Monday, March 5th, 2007
THE GLORIOUS ETRUSCANS
Fabulous post by Dave Schuler at The Glittering Eye, ” Who were the Etruscans?“. Dave delves into the history, linguistics and art of mighty Rome’s Northern predecessor:
“The Etruscan language
What we know of the Etruscan language comes from inscriptions and “bilinguals”” like the gold inscription at right. A number of Roman writers testified that the Etruscans had a substantial literature but no extensive texts in the language have been found to date. The Etruscan language was written, like Latin and Greek, in an alphabet derived from the Phoenician. Deciphering the texts has not been so much a problem of determining what the letters were as of what the words meant.
I have read claims of relationships between Etruscan and Hungarian, Ukrainian, Dravidian languages and several others, apparently for reasons as much political as linguistic.

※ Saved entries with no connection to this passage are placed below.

(** ** The keywords of [POST /api/ai-pipe] *)

Lemma distinct_from_spec seen xs x :
  In x (Server.distinct_from seen xs) -> In x xs /\ ~ In x seen.
Proof.
  revert seen. induction xs as [|y xs IH]; intros seen; cbn [Server.distinct_from];
    [contradiction|].
  destruct (existsb (String.eqb y) seen) eqn:E.
  - intros H. apply IH in H. split; [right|]; tauto.
  - intros [<-|H].
    + split; [now left|]. intros Hin.
      assert (existsb (String.eqb y) seen = true); [|congruence].
      apply existsb_exists. exists y. split; [exact Hin | apply String.eqb_refl].
    + apply IH in H. split; [right; tauto|]. intros Hin. apply (proj2 H). now right.
Qed.

Lemma distinct_from_nodup seen xs : NoDup (Server.distinct_from seen xs).
Proof.
  revert seen. induction xs as [|y xs IH]; intros seen; cbn [Server.distinct_from];
    [constructor|].
  destruct (existsb (String.eqb y) seen); [apply IH|].
  constructor; [|apply IH].
  intros H. apply distinct_from_spec in H. apply (proj2 H). now left.
Qed.

Lemma distinct_from_length seen xs :
  (List.length (Server.distinct_from seen xs) <= List.length xs)%nat.
Proof.
  revert seen. induction xs as [|y xs IH]; intros seen; cbn [Server.distinct_from];
    [apply Nat.le_refl|].
  destruct (existsb (String.eqb y) seen); cbn [List.length];
    [specialize (IH seen) | specialize (IH (y :: seen))]; lia.
Qed.

(** X18.  The keywords of the [extract_keywords] workflow are at
    most ten, no keyword is listed twice, and each is one of the
    white-space separated words of the data and longer than three
    characters. *)
Theorem keywords_distinct_and_long (data : string) :
  NoDup (Server.keywords data)
  /\ (List.length (Server.keywords data) <= 10)%nat
  /\ Forall (fun word => In word (Server.split_spaces data)
                         /\ (3 < String.length word)%nat)
            (Server.keywords data).
Proof.
  unfold Server.keywords. cbv zeta. unfold Server.distinct. repeat split.
  - apply distinct_from_nodup.
  - etransitivity; [apply distinct_from_length|].
    rewrite slice_prefix_length by lia. lia.
  - apply Forall_forall. intros word H.
    apply distinct_from_spec in H as [H _]. apply in_slice in H.
    apply filter_In in H as [Hin Hlen]. apply Nat.ltb_lt in Hlen. now split.
Qed.

(** ** A blank query, from the tool to the server *)

Lemma in_get_some k e m : In (k, e) m -> JsMap.get k m <> None.
Proof.
  induction m as [|[k' v] m IH]; cbn; [contradiction|].
  intros [H|H].
  - injection H as -> ->. rewrite String.eqb_refl. discriminate.
  - destruct (k =? k'); [discriminate | auto].
Qed.

Lemma lookup_absent max ttl t1 t2 k m :
  JsMap.get k m = None -> lookup ttl t2 k (sweep max ttl t1 m) = None.
Proof.
  intros H. unfold lookup.
  destruct (JsMap.get k (sweep max ttl t1 m)) as [e|] eqn:G; [|reflexivity].
  apply get_in, sweep_incl, drop_expired_incl, in_get_some in G. contradiction.
Qed.

Lemma server_rejects_empty_query keyBox engineBox sw cache n :
  via_server keyBox engineBox sw cache "" n = None.
Proof. reflexivity. Qed.

(** X19.  A query of white space only, given to [googleSearch]
    while its cache has nothing under the query's key and the backend
    is [POST /api/search]: the tool sends the trimmed, empty query, the
    server rejects it, and the tool answers with its generic results
    for the empty query, source "Minimal Fallback", titles
    " - Wikipedia", " - Google Search" and " - Latest News"; nothing
    is stored. *)
Theorem blank_query_through_tool
    (raw keyBox engineBox : string) (numResults : option Z)
    (w : Agent.ToolWorld) (st : Agent.SearchState)
    (sw : Server.SearchWorld) (cache : JsMap.t) :
  blank raw = true -> raw <> "" ->
  Agent.backend w = via_server keyBox engineBox sw cache ->
  JsMap.get (tool_key raw numResults) (Agent.searchCache st) = None ->
  let answer :=
    Agent.getMinimalFallbackResults (Agent.iso_now w) ""
                                    (Agent.clamp_results numResults) in
  Agent.googleSearch (Some raw) numResults w st
  = (Some answer,
     Agent.mkSearchState (Agent.cleanSearchCache (Agent.t_sweep w) (Agent.searchCache st))
                         (Agent.t_resume w))
  /\ source answer = "Minimal Fallback"
  /\ Forall (fun x => In (title x) [" - Wikipedia"; " - Google Search"; " - Latest News"])
            (results answer).
Proof.
  intros Hb Hne Hw Hget answer. split; [|split].
  - unfold Agent.googleSearch. rewrite (truthy_nonempty _ Hne). cbn [negb]. cbv zeta.
    fold (tool_key raw numResults).
    unfold Agent.cleanSearchCache at 1.
    rewrite (lookup_absent _ _ _ _ _ _ Hget).
    rewrite (trim_blank _ Hb), take_empty, Hw, server_rejects_empty_query.
    reflexivity.
  - reflexivity.
  - unfold answer, Agent.getMinimalFallbackResults. cbv zeta.
    change (find _ Agent.knowledgeResults) with (@None (string * SearchResult)).
    cbn [results]. apply Forall_forall. intros x Hx. apply in_slice in Hx.
    destruct Hx as [<-|[<-|[<-|[]]]]; cbn; tauto.
Qed.

Lemma blank_query_through_tool_witness :
  let answer :=
    Agent.getMinimalFallbackResults "2025-01-01T00:00:00.000Z" ""
                                    (Agent.clamp_results (Some 3%Z)) in
  Agent.googleSearch (Some "   ") (Some 3%Z) (served 5000) new_page
  = (Some answer,
     Agent.mkSearchState (Agent.cleanSearchCache 5000 []) 5000)
  /\ source answer = "Minimal Fallback"
  /\ Forall (fun x => In (title x) [" - Wikipedia"; " - Google Search"; " - Latest News"])
            (results answer).
Proof.
  apply (blank_query_through_tool "   " "" "" (Some 3%Z) (served 5000) new_page
           (at_time 5000) []).
  - reflexivity.
  - discriminate.
  - reflexivity.
  - reflexivity.
Defined.

(** ** What [callLLM()] sends and what the server keeps of it *)

(** X21.  [callLLM] sends at most 20 messages, the last of them
    the last entry of the conversation, and the limit of
    [POST /api/llm] on the number of messages leaves them as they
    are. *)
Theorem sent_messages_pass_server_limit {A : Type} (conversation : list A) (d : A) :
  (List.length (Agent.sent_messages conversation) <= 20)%nat
  /\ Server.limit_conversation (Agent.sent_messages conversation)
     = Agent.sent_messages conversation
  /\ last (Agent.sent_messages conversation) d = last conversation d.
Proof.
  assert (Hlen : (List.length (Agent.sent_messages conversation) <= 20)%nat).
  { unfold Agent.sent_messages, Js.slice. cbv zeta.
    rewrite length_firstn, length_skipn.
    replace (-20 <? 0)%Z with true by reflexivity. lia. }
  split; [exact Hlen|]. split.
  - unfold Server.limit_conversation.
    destruct (50 <? _)%nat eqn:E; [apply Nat.ltb_lt in E; lia | reflexivity].
  - unfold Agent.sent_messages.
    destruct (Nat.le_gt_cases (List.length conversation) 20) as [H|H].
    + unfold Js.slice. cbv zeta. replace (-20 <? 0)%Z with true by reflexivity.
      rewrite Z.max_r by lia. cbn [Z.to_nat skipn].
      rewrite firstn_all2 by lia. reflexivity.
    + rewrite (slice_suffix 20) by lia.
      apply last_skipn. lia.
Qed.

(** ** The status line of the API key and the server's test *)

(** X22.  The status line of the API key says "configured" exactly
    when the key [callLLM] sends (the trimmed text of the box) passes
    the test at the head of [callAIPipe]. *)
Theorem aipipe_key_status_matches_server (keyBox : string) :
  Agent.validateApiKeyInput keyBox = Agent.KeyConfigured
  <-> Server.key_accepted "aipipe" (Js.trim keyBox) = Some true.
Proof.
  unfold Agent.validateApiKeyInput. cbv zeta.
  change (Server.key_accepted "aipipe" (Js.trim keyBox))
    with (Some (10 <=? String.length (Js.trim keyBox))%nat).
  destruct (Js.trim keyBox) as [|c s] eqn:E.
  - cbn. split; discriminate.
  - change (Js.truthy (String c s)) with true. cbn [negb].
    destruct (String.length (String c s) <? 10)%nat eqn:L.
    + apply Nat.ltb_lt in L. split; [discriminate|].
      intros H.
      assert (H' : (10 <=? String.length (String c s))%nat = true) by congruence.
      apply Nat.leb_le in H'. lia.
    + apply Nat.ltb_ge in L. split; [|reflexivity].
      intros _. f_equal. now apply Nat.leb_le.
Qed.

(** ** How a turn ends *)

(** X24.  When [agentLoop] comes to its [break], the last entry of
    the conversation is the assistant's answer of an iteration without
    tool calls, stored without a [tool_calls] field; what precedes it
    is at least as long as the conversation at the start, unless the
    cleanup interval fired during the turn. *)
Theorem finished_turn_ends_with_answer
    (provider model : string) (steps : list Agent.Step)
    (conversation : Agent.Conversation) :
  snd (Agent.agentLoop provider model steps conversation) = Agent.Finished ->
  exists earlier response,
    fst (Agent.agentLoop provider model steps conversation)
    = (earlier ++ [Agent.assistant_entry response false])%list
    /\ Agent.r_tool_calls response = []
    /\ (List.length conversation <= List.length earlier
        \/ Exists (fun s => Agent.timer s = true) steps)%nat.
Proof.
  revert conversation. induction steps as [|step later IH]; intros conversation;
    cbn [Agent.agentLoop]; [discriminate|].
  destruct (Agent.callLLM provider model (Agent.llm step) conversation) as [r|];
    [|discriminate].
  destruct (Agent.r_tool_calls r) as [|tc calls] eqn:Ecalls.
  - intros _. cbn [fst]. eexists _, r. split; [reflexivity|]. split; [exact Ecalls|].
    destruct (Agent.timer step) eqn:Et; [right; now constructor | left; lia].
  - destruct (Agent.all_tool_results _ _ _) as [toolResults|]; [|discriminate].
    intros H. destruct (IH _ H) as (earlier & response & -> & Hc & Hl).
    exists earlier, response. split; [reflexivity|]. split; [exact Hc|].
    destruct (Agent.timer step) eqn:Et; [right; now constructor|].
    destruct Hl as [Hl|Hl]; [left | right; now constructor].
    rewrite !length_app in Hl. lia.
Qed.

Lemma finished_turn_ends_with_answer_witness :
  exists earlier response,
    fst (Agent.agentLoop "openai" "gpt-4" [silent_step]
           [Agent.mkEntryOf "user" (Some "hello") None None])
    = (earlier ++ [Agent.assistant_entry response false])%list
    /\ Agent.r_tool_calls response = []
    /\ (List.length [Agent.mkEntryOf "user" (Some "hello") None None]
          <= List.length earlier
        \/ Exists (fun s => Agent.timer s = true) [silent_step])%nat.
Proof.
  apply finished_turn_ends_with_answer. vm_compute. reflexivity.
Defined.

Lemma aipipe_key_status_matches_server_witness :
  Agent.validateApiKeyInput " 0123456789 " = Agent.KeyConfigured
  <-> Server.key_accepted "aipipe" (Js.trim " 0123456789 ") = Some true.
Proof. apply aipipe_key_status_matches_server. Defined.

The prevailing wisdom on the Etruscan language has been that Etruscan is not an Indo-European language and, indeed, until quite recently Etruscan was believed to be a “linguistic isolate”—a language with no known affinities. More recent scholarship has suggested otherwise. In 1998 the German scholar Helmut Rix published a paper that demonstrated relationships between Etruscan and a number of other languages including Rhaetic, another extinct language of northern Italy, Eteocypriot, a language of Iron Age Cyprus, and Lemnian, a language spoken on the island of Lemnos, interesting in light of the quote from Thucydides cited above”
A must read post for lovers of ancient history and cultures.